## [Your instructions]
Run through the records and, wherever a line holds the word "ZeroDivisionError", return that line.

(Records for this task begins)

(** * epistasis.stats: goodness-of-fit and model-comparison statistics

    A shallow embedding of [src/epistasis/stats.py].

    - NumPy [float64] values and Python [float]s are IEEE-754 binary64
      numbers: Rocq's primitive [float], whose operations are specified by
      [SpecFloat] (round to nearest, ties to even).
    - Python is dynamically typed, and the three kinds of number that occur in
      the module behave differently on a zero divisor: [int] and [float]
      raise [ZeroDivisionError], a NumPy scalar returns [inf] or [nan] (and
      only warns).  The type [num] keeps the three apart.
    - The vectors are one-dimensional NumPy arrays of [float64], as in the
      data model of the specification; NumPy is in its default error state,
      in which a floating-point division by zero warns and returns.
    - A Python [int] is unbounded; converting one to a float raises
      [OverflowError] when the nearest binary64 number would be out of range,
      and [len] is at most [sys.maxsize].
    - A raised exception is the [Raise] case of [result].
    - Routines of NumPy and SciPy that the module only calls ([np.mean],
      [np.log], [np.exp], [np.power], [scipy.stats.f.cdf]) are parameters of
      the development. *)

From Stdlib Require Import String.
From Stdlib Require Import Floats ZArith List Bool Lia.
Import ListNotations.

Local Open Scope string_scope.
Local Open Scope Z_scope.

(** ** Exceptions and results *)

Inductive exn : Type :=
| Exception (msg : string)
| ZeroDivisionError
| IndexError
| NameError (name : string)
| ValueError
| TypeError
| OverflowError.

Inductive result (A : Type) : Type :=
| Ok (a : A)
| Raise (e : exn).

Arguments Ok {A} a.
Arguments Raise {A} e.

Definition bind {A B : Type} (c : result A) (k : A -> result B) : result B :=
  match c with
  | Ok a => k a
  | Raise e => Raise e
  end.

Notation "x <- c ;; k" := (bind c (fun x => k))
  (at level 61, c at next level, right associativity).

Definition raises {A : Type} (c : result A) : Prop :=
  exists e, c = Raise e.

(** ** Numbers *)

(** The binary64 number nearest to the integer [z], ties to even (an infinity
    from [overflow_threshold] on). *)
Definition float_of_Z (z : Z) : float :=
  SF2Prim (binary_normalize prec emax z 0 false).

(** The least magnitude that rounds to [2 ^ 1024]: halfway between the largest
    binary64 number and [2 ^ 1024].  CPython raises [OverflowError] (int too
    large to convert to float) from there on. *)
Definition overflow_threshold : Z := 2 ^ 1024 - 2 ^ 970.

Definition float_overflows (z : Z) : bool := overflow_threshold <=? Z.abs z.

Inductive num : Type :=
| PyInt (z : Z)
| PyFloat (x : float)
| NpFloat (x : float).

Definition to_float (a : num) : float :=
  match a with
  | PyInt z => float_of_Z z
  | PyFloat x => x
  | NpFloat x => x
  end.

(** The operand as a binary64 number: [float(a)], and the conversion that
    NumPy and the float operators apply to an [int]. *)
Definition num_to_float (a : num) : result float :=
  match a with
  | PyInt z => if float_overflows z then Raise OverflowError
               else Ok (float_of_Z z)
  | PyFloat x => Ok x
  | NpFloat x => Ok x
  end.

Definition num_overflows (a : num) : bool :=
  match a with
  | PyInt z => float_overflows z
  | _ => false
  end.

Definition is_np (a : num) : bool :=
  match a with
  | NpFloat _ => true
  | _ => false
  end.

(** [+], [-] and [*]: exact on two [int]s; otherwise in binary64, and a NumPy
    scalar as soon as one operand is one.  (Where the module mixes an [int]
    with a float under these operators and the line can be reached, the
    [int] is the literal 0 or 1.) *)
Definition arith (fz : Z -> Z -> Z) (ff : float -> float -> float)
    (a b : num) : num :=
  match a, b with
  | PyInt x, PyInt y => PyInt (fz x y)
  | _, _ =>
      if is_np a || is_np b
      then NpFloat (ff (to_float a) (to_float b))
      else PyFloat (ff (to_float a) (to_float b))
  end.

Definition num_add : num -> num -> num := arith Z.add PrimFloat.add.
Definition num_sub : num -> num -> num := arith Z.sub PrimFloat.sub.
Definition num_mul : num -> num -> num := arith Z.mul PrimFloat.mul.

Definition num_neg (a : num) : num :=
  match a with
  | PyInt z => PyInt (- z)
  | PyFloat x => PyFloat (- x)%float
  | NpFloat x => NpFloat (- x)%float
  end.

Definition py_is_zero (a : num) : bool :=
  match a with
  | PyInt z => z =? 0
  | PyFloat x => (x =? 0)%float
  | NpFloat x => (x =? 0)%float
  end.

(** [x / y] for two [int]s, [y] not zero: the exact quotient rounded once to
    binary64, from a quotient of at least 55 bits and the position of the
    remainder. *)
Definition int_truediv (x y : Z) : spec_float :=
  match x with
  | 0 => S754_zero (y <? 0)
  | _ =>
      let a := Z.abs x in
      let b := Z.abs y in
      let k := Z.max 0 (Z.log2 b + 55 - Z.log2 a) in
      let '(q, r) := Z.div_eucl (a * 2 ^ k) b in
      let loc := if r =? 0 then loc_Exact else loc_Inexact (2 * r ?= b) in
      binary_round_aux prec emax (xorb (x <? 0) (y <? 0)) q (- k) loc
  end.

(** [a / b].  Two [int]s are divided exactly and rounded once; a result out of
    range raises [OverflowError].  Otherwise an [int] operand is converted
    first, which can raise [OverflowError]; then, with a NumPy scalar on
    either side the division is NumPy's and returns an infinity or a NaN on a
    zero divisor; between Python numbers a zero divisor raises. *)
Definition num_truediv (a b : num) : result num :=
  match a, b with
  | PyInt x, PyInt y =>
      if y =? 0 then Raise ZeroDivisionError
      else match int_truediv x y with
           | S754_infinity _ => Raise OverflowError
           | q => Ok (PyFloat (SF2Prim q))
           end
  | _, _ =>
      x <- num_to_float a ;;
      y <- num_to_float b ;;
      if is_np a || is_np b then Ok (NpFloat (x / y)%float)
      else if (y =? 0)%float then Raise ZeroDivisionError
      else Ok (PyFloat (x / y)%float)
  end.

(** [float(a)] *)
Definition py_float (a : num) : result num :=
  x <- num_to_float a ;; Ok (PyFloat x).

(** [a == b] *)
Definition py_eq (a b : num) : bool :=
  match a, b with
  | PyInt x, PyInt y => x =? y
  | _, _ => (to_float a =? to_float b)%float
  end.

(** [np.sqrt(a)] *)
Definition np_sqrt (a : num) : num := NpFloat (PrimFloat.sqrt (to_float a)).

(** [np.pi] *)
Definition np_pi : num := PyFloat 0x1.921fb54442d18p+1%float.

(** ** Arrays *)

(** A one-dimensional [float64] array. *)
Definition vector : Type := list float.

(** [sys.maxsize] (on a 64-bit platform): no list or array of Python has more
    elements. *)
Definition max_size : Z := 2 ^ 63 - 1.

(** [len(l)], an [int] of at most [sys.maxsize]. *)
Definition len {A : Type} (l : list A) : Z :=
  Z.min (Z.of_nat (length l)) max_size.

(Records for this task ends)

## [Exercise result]
      raise [ZeroDivisionError], a NumPy scalar returns [inf] or [nan] (and
| ZeroDivisionError
      if y =? 0 then Raise ZeroDivisionError
      else if (y =? 0)%float then Raise ZeroDivisionError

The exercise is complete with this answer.